By PETER WONG/Oregon Capital Bureau
Gov. Kate Brown says federal aid must go hand in hand with spending cuts to offset almost $3 billion that state tax collections and other sources will be short.
Brown made her statement Wednesday after state economists told lawmakers that the COVID-19 coronavirus pandemic has resulted in an unprecedented economic downturn from shutdowns in business activity and public life.
Oregon’s unemployment rate jumped from a modern low of 3.5% in March to a modern high of 14.2% in April. Oregon’s state general fund budget draws more than 90% of its money from personal and corporate income taxes. The combined general fund and lottery budget for the 2019-21 cycle is about $23.7 billion, and virtually all of the potential spending cuts of $2.7 billion will fall within the second year starting July 1.
“The steepness of this decline is unprecedented,” State Economist Mark McMullen said during a video conference of the House and Senate revenue committees.
While he and Senior Economist Josh Lehner said they expected a quick economic recovery when business activity resumes — as early as the second half of 2020, and an “all clear” by mid-2021 — “it takes a full year or more before pain is realized.”
They also projected that state coffers will get less than originally forecast in the following two budget cycles. Oregon did get $1.4 billion as its share of $150 billion in federal aid from the recent CARES Act, although $415 million is tentatively earmarked for local and tribal governments other than Portland, Multnomah County and Washington County.
Brown said: “Make no mistake, the budget gap created by this pandemic is too large to bridge without additional congressional action. I am thankful for the work of our congressional delegation to secure federal funding for Oregon in the relief packages Congress has passed so far. But those funds only address a fraction of our current need, especially since we are not permitted to use the funding we have received so far to address state budget shortfalls.
“As a state, we took action to shutter our economy in order to save lives in the middle of a once-in-a-century crisis. Now it’s time for Congress and the president to step up and provide once-in-a-century support for important state services, including schools, health care, and public safety.”
More federal aid uncertain
The Democratic-led U.S. House passed a $3 trillion aid bill on May 15 with $500 billion for states and $375 billion for local governments. But the Republican majority in the U.S. Senate has balked at the price tag, and President Donald Trump has taken a wait-and-see stance, so more aid for states does not appear to be imminent.
Brown has received agency plans she ordered earlier this month for $3 billion in spending cuts, amounting to 17% of their general fund support starting July 1. But no one expects those cuts to pass the Legislature. Brown has the authority to cut spending across the board, but only lawmakers can approved selected cuts.
Brown also could impose a hiring freeze — although she has said more workers have been needed at the Employment Department and other agencies affected by the pandemic and the downturn — or employee furloughs.
“The latest forecast for state revenue makes it clear that we have tough choices ahead,” she said in her statement Wednesday. “We will need to tighten our belts. I am working with legislative leaders to preserve critical state services, find efficiencies, and prepare for potential budget cuts.”

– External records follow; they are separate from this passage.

Lemma after_connect_embed_calls (path : string) w :
  w_embed_calls (after_connect path w) = w_embed_calls w.
Proof.
  unfold after_connect. destruct (can_open path); [apply opened_embed_calls|reflexivity].
Qed.

Lemma after_connect_present (path : string) w :
  w_present (after_connect path w) ⊆ {[path]} ∪ w_present w.
Proof.
  unfold after_connect. destruct (can_open path); [apply opened_present|set_solver].
Qed.

Lemma connect_error_None (path : string) :
  connect_error path = None -> after_connect path = opened path.
Proof.
  unfold connect_error, after_connect. now destruct (can_open path).
Qed.

(** [connect_sqlitevec] as a decision over the machine. *)
Lemma connect_sqlitevec_run self w :
  connect_sqlitevec self w =
  match connect_error (db_filepath self) with
  | Some e => (Raised e, after_connect (db_filepath self) w)
  | None => (Returned {| c_path := db_filepath self; c_pending := None |},
             opened (db_filepath self) w)
  end.
Proof.
  unfold connect_sqlitevec, connect, load_extension, connect_error, after_connect.
  run_method. destruct (can_open _); [|reflexivity].
  destruct load_error; reflexivity.
Qed.

Lemma serialize_float32_length v : length (serialize_float32 v) = length v.
Proof. apply length_map. Qed.

(** [add_one] as a decision tree over what it meets. *)
Lemma add_one_run self now query content w :
  add_one self now query content w =
  match connect_error (db_filepath self) with
  | Some e => (Raised e, after_connect (db_filepath self) w)
  | None =>
      match embed self with
      | None => (Raised TypeError, opened (db_filepath self) w)
      | Some f =>
          match f query with
          | Raised e => (Raised e, log_embed_call query (opened (db_filepath self) w))
          | Returned v =>
              let blob := serialize_float32 (take (embedding_size self) v) in
              match w_files w !! db_filepath self with
              | None => (Raised (OperationalError NoSuchTable),
                         log_embed_call query (opened (db_filepath self) w))
              | Some t =>
                  if decide (length blob = t_dim t)
                  then (Returned tt,
                        set_files (insert (db_filepath self)
                                     (append_row t (new_row blob now query content)))
                          (log_embed_call query w))
                  else (Raised (OperationalError (DimensionMismatch (t_dim t) (length blob))),
                        log_embed_call query w)
              end
          end
      end
  end.
Proof.
  unfold add_one. unfold mbind at 1, M_bind at 1. rewrite connect_sqlitevec_run.
  destruct (connect_error _); [reflexivity|].
  unfold call_embed, execute_insert, commit, view. run_method.
  destruct (embed self) as [f|]; [|reflexivity].
  destruct (f query) as [v|e]; [|reflexivity]. simpl.
  rewrite opened_files.
  destruct (w_files w !! db_filepath self) as [t|] eqn:Ht; [|reflexivity].
  rewrite (opened_table _ _ _ Ht).
  destruct (decide _); reflexivity.
Qed.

But neither she, Senate President Peter Courtney of Salem, nor House Speaker Tina Kotek of Portland have said when a special legislative session might occur. Kotek, in a video conference Tuesday, May 19, sponsored by the Portland Business Alliance, said lawmakers still need to assess other sources of aid stemming from the $3 trillion CARES Act.

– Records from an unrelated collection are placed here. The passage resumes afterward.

(** * LightBase / LightTip / L: a shallow embedding and its verified properties

    The development follows the JavaScript sources file by file:
    - [Tip]: the placement geometry of LightTip 1.1.0
      ([computePosition], [fitsViewport], [fallbackPlacements] and the
      candidate search of [_positionWithArrow]);
    - [LFacade]: the parts of the L facade the component base consumes
      ([pathToTokens], [getByPath], [L.interpolate], [L.assert]);
    - [Base]: the component base LightBase 1.0.1 (constructor, resource
      tracking, cascading [destruct]) over an explicit world: DOM forest,
      instance store, registry, host handles and a trace of collaborator
      calls;
    - [LUtil], [Log], [Throttle], [Debounce], [Events]: further parts of
      the L facade ([clamp], [escapeHTML], [setByPath], the array helpers,
      [registerErrors], [L.log], [L.throttle], [L.debounce], [on] and
      [off]);
    - [TipParts]: [parsePlacement] of LightTip. *)

From Stdlib Require Import ZArith QArith Qround Qminmax Ascii String List Lia Lqa.
From Stdlib Require Import Sorted Permutation.
From Stdlib Require Floats.PrimFloat Floats.FloatOps Floats.SpecFloat.
From stdpp Require Import gmap strings list fin_maps pretty.

(* ===================================================================== *)
(** * LightTip: placement geometry                                        *)
(* ===================================================================== *)

Module Tip.

Import PrimFloat FloatOps SpecFloat.
Local Open Scope Z_scope.

(** [side] and [align] of a parsed placement.  The source carries them as
    the strings 'top' | 'bottom' | 'left' | 'right' and
    'start' | 'center' | 'end'. *)
Inductive Side := top | bottom | left | right.
Inductive Align := start | center | end_.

She did say that a session is likely before August, and that lawmakers cannot put off action until their next regular session starts Jan. 11.
Other sources
Lawmakers were told that the state has $1.6 billion in its two main reserve funds — one generated by lottery proceeds for education, the other from income taxes for general programs — plus $1 billion in ending balances that lawmakers could tap. The reserve funds have had a chance to grow since the most recent downturn a decade ago, but lawmakers are barred from using all of the money in a single budget cycle.

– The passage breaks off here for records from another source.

(** * BCX carbon-credit registry: ledger operations and integrity score

    A shallow embedding of the server actions of [src/actions/actions.ts]
    ([issueCredits], [purchaseCredits], [retireCredits]) over a model of the
    PostgreSQL tables they write to, and of [src/lib/integrity-score.ts].

    Conventions of the embedding.
    - Credit quantities, vintages and clock readings are [Z]: the columns are
      [INTEGER] and the actions receive JavaScript numbers that the storage
      layer only accepts when integral.
    - Prices ([DOUBLE PRECISION]) are rationals [Q]; the actions only copy
      them and multiply a quantity by a price.  The product is the exact
      one; the double of the program is that product rounded, and equals it
      when price and product are whole numbers of at most 2^53 in absolute
      value.  The properties C1 to C10 and X1 to X27 below rely on the
      value of a product in that case only.
    - A table is the list of its rows in insertion order.  The constraints of
      the schema that an action can run into (unique index on
      [serialNumber], foreign keys, "record to update not found", the
      32-bit range of the [INTEGER] columns) are checked by the storage
      operations below and make them return [None], which is the exception
      thrown by the client.  Row ids are generated by the
      storage layer; the id of a created ledger row is an input of the
      action that returns it.
    - [prisma.$transaction] is all-or-nothing: it is a computation in the
      option monad over the database, and the caller keeps the old database
      when it yields [None]. *)

From Stdlib Require Import ZArith QArith Qround Qminmax List String Ascii.
From Stdlib Require Import DecimalString Lia Lqa Bool.
Import ListNotations.

Open Scope Z_scope.

(** ** Strings *)

Module Str.

(** [String(n)] for an integral number [n]. *)
Definition ofZ (n : Z) : string := NilZero.string_of_int (Z.to_int n).

(** [s.toUpperCase()] on ASCII text (project ids are ASCII). *)
Definition upperChar (c : ascii) : ascii :=
  let n := nat_of_ascii c in
  if ((97 <=? n)%nat && (n <=? 122)%nat)%bool
  then ascii_of_nat (n - 32) else c.

Fixpoint toUpperCase (s : string) : string :=
  match s with
  | EmptyString => EmptyString
  | String c r => String (upperChar c) (toUpperCase r)
  end.

(** [s.slice(0, n)]. *)
Definition sliceTo (n : nat) (s : string) : string := substring 0 n s.

(** [s.slice(-n)]: the last [n] characters, the whole string when it is
    shorter. *)
Definition sliceLast (n : nat) (s : string) : string :=
  substring (String.length s - n) n s.

End Str.

(** ** Tables *)

Inductive CreditStatus := issued | traded | retired.
Inductive TransactionType := issuance | transfer | retirement | purchase.
Inductive TxStatus := confirmed | pending | failed.
Inductive AlertType := warning | critical | info.

Record CarbonProject := mkProject {
  project_id : string;
  developerId : string;
  vintage : Z;
  totalCredits : Z;
  availableCredits : Z;
  pricePerCredit : Q
}.

Record CarbonCredit := mkCredit {
  credit_projectId : string;
  serialNumber : string;
  credit_vintage : Z;
  credit_quantity : Z;
  credit_status : CreditStatus
}.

The forecast by state economists also projects a 23% decline ($364 million) in Oregon Lottery proceeds, the lion’s share of which is generated by video machines — which are mostly in restaurants, bars and taverns that have been shuttered since March 16. Lottery proceeds go to economic development and education, but voters have earmarked shares for an education stability fund, parks and watersheds, veterans’ programs and outdoor schools. Lawmakers also have used lottery proceeds to repay bonds
A new corporate activity tax, proceeds from which are earmarked for school improvement and other programs, is projected to generate 25% less ($414 million) than originally forecast. The tax took effect at the start of this year. Business coalitions have urged Brown and lawmakers to suspend the tax, which essentially is on gross Oregon receipts for all but the smallest businesses. Brown directed the Oregon Department of Revenue to waive penalties for late filings for businesses making good-faith efforts to pay, and allow the smallest businesses to pay in 2021.
McMullen said the pandemic-induced downturn has resulted in $9 million more than projected in marijuana taxes — but even they will decline slightly over the next few years. Most of that money is earmarked, so it does not go into general state services.
“We’re trending high in marijuana sales,” he said. “But even those taxes are not immune to the downturn.”